Dit avecques ce ledit Jaquet que les messages que monseigneur d'Anjou envoia naguères par devers le roy de Castille, passèrent par Navarre et présentèrent au roy de Navarre une lectre que monseigneur d'Anjou luy envoioit par lesquelles luy prioit que tous mantalens et toutes choses du temps passé fussent oubliées, et que ledit roy de Navarre voulsist estre son ami ; car il vouloit estre le sien, et qu'il se voulsist entremectre de l'acort faire sur le débat entre luy et le roy d'Arragon, et qu'il estoit l'homme qu'il en chargeroit plus volontiers. Et après ce, vint devers le roy de Navarre un docteur qui estoit desdis messages et qui moult vouloit parler audit roy de Navarre ; et luy présenta ledit docteur une autre lectre bien aimable et par monseigneur d'Anjou escripte de sa main ; et luy dist que il voulsist estre ami de monseigneur, et il seroit le sien et se voulsist chargier de son fait. Et après ce que ledit docteur s'en fu parti, ledit roy de Navarre dist ces choses audit Jaquet, et luy dist oultre que il savoit bien que ce n'estoient que paroles pour luy decevoir, et luy vouloit baillier du tour du baston[366], car il savoit bien qu'il estoit l'homme du monde que monseigneur d'Anjou haioit plus ; et que puisqu'il vouloit feindre estre son ami, il se feindroit aussi et luy donroit un tour de baston comme il luy vouloit baillier : car il se chargeroit de son fait, et soubs umbre et couleur de faire la besoigne de monseigneur d'Anjou, il feroit son traictié avecques le roy d'Arragon ; et entendoit par les paroles dudit roy de Navarre que c'estoit pour faire aliances contre le roy d'Espaigne.
[366] Du tour du baston. Ici, l'expression a le sens de notre tour de vieille guerre ou croc-en-jambe, et je crois cette vieille acception plus naturelle que celle qui a prévalu. Le Dictionnaire de Trévoux a donc eu bien tort de l'expliquer : « Tour de bâton, ou de bas-ton, adresses particulières qu'ont des gens d'une profession pour tromper ceux à qui ils ont à faire. » C'est tout simplement une expression proverbiale empruntée à l'ancienne eschermie, lutte ou escrime au bâton.
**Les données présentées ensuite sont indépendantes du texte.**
(* ===== verification/Signup.v ===== *)
(** * Signup: password generation of src/signup.js

    The page state the script keeps in globals ([currentPassword],
    [userAnswers]) and writes to the DOM (the generated password, the
    enabled controls, the strength meter, the alert) is the record
    [SignupPage].  [validateAnswers] (signup.js 77-89) reads the two
    answer inputs, [derive_signup] is the body of [generatePassword]
    that builds the password (signup.js 100-128), and [generatePassword]
    (signup.js 91-142) composes them with the page updates;
    [copyPassword] (signup.js 232-241) copies the password.  Random
    draws come from [Math.random] ([Random.mathRandomInt]). *)

From Stdlib Require Import Ascii String ZArith.
From stdpp Require Import base list sets.
From S2P Require Import Prelude Random Transform Complexity Strength.

Local Open Scope char_scope.

(** [{ answer, type }] of [userAnswers.q1] / [userAnswers.q2]. *)
Record UserAnswer := { answer : jstr; type : jstr }.

(** The form fields [generatePassword] reads: the selected questions,
    the answer inputs ([None] while the input does not exist yet), and
    the extra characters. *)
Record SignupForm := {
  form_q1 : jstr; form_answer1 : option jstr;
  form_q2 : jstr; form_answer2 : option jstr;
  form_extraChars : jstr }.

Inductive AlertType := AlertSuccess | AlertError.

Record Alert := { alert_message : jstr; alert_type : AlertType }.

Record SignupPage := {
  currentPassword : jstr;
  userAnswers : option (UserAnswer * UserAnswer);
  shownPassword : jstr;
  controlsEnabled : bool;
  meter : option Indicator;
  alert : option Alert }.

Definition set_userAnswers (ua : UserAnswer * UserAnswer) (pg : SignupPage) : SignupPage :=
  {| currentPassword := currentPassword pg; userAnswers := Some ua;
     shownPassword := shownPassword pg; controlsEnabled := controlsEnabled pg;
     meter := meter pg; alert := alert pg |}.

(** [showAlert(message, type)]: the alert shown (its timer is not
    modelled). *)
Definition showAlert (message : jstr) (t : AlertType) (pg : SignupPage) : SignupPage :=
  {| currentPassword := currentPassword pg; userAnswers := userAnswers pg;
     shownPassword := shownPassword pg; controlsEnabled := controlsEnabled pg;
     meter := meter pg; alert := Some {| alert_message := message; alert_type := t |} |}.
« Et je Jaquet de Rue dessus nommé, confesse et jure sur les saintes évangiles de Dieu par moi touchées, et sur le péril de la damnapcion de l'ame de moi, que les choses dessus escriptes en ces trois rooles de parchemin, lesquelles, après ce que je les ai confessées sans force et sans contrainte, ont esté ainsi escriptes, et m'ont esté lues par pluseurs journées et par pluseurs intervales, et je meisme les ay lues, sont vraies par la manière que dessus sont escriptes. Et en tesmoing de ce j'ay ce escript de ma main, le premier jour d'avril l'an mil trois cens septante-sept, avant Pasques.
Jaquet de Rue. »
LXXXVIII.
Coment messire Charles, ainsné fils du roy de Navarre, vint à sauf-conduit à Senlis, pour veoir le roy de France son oncle.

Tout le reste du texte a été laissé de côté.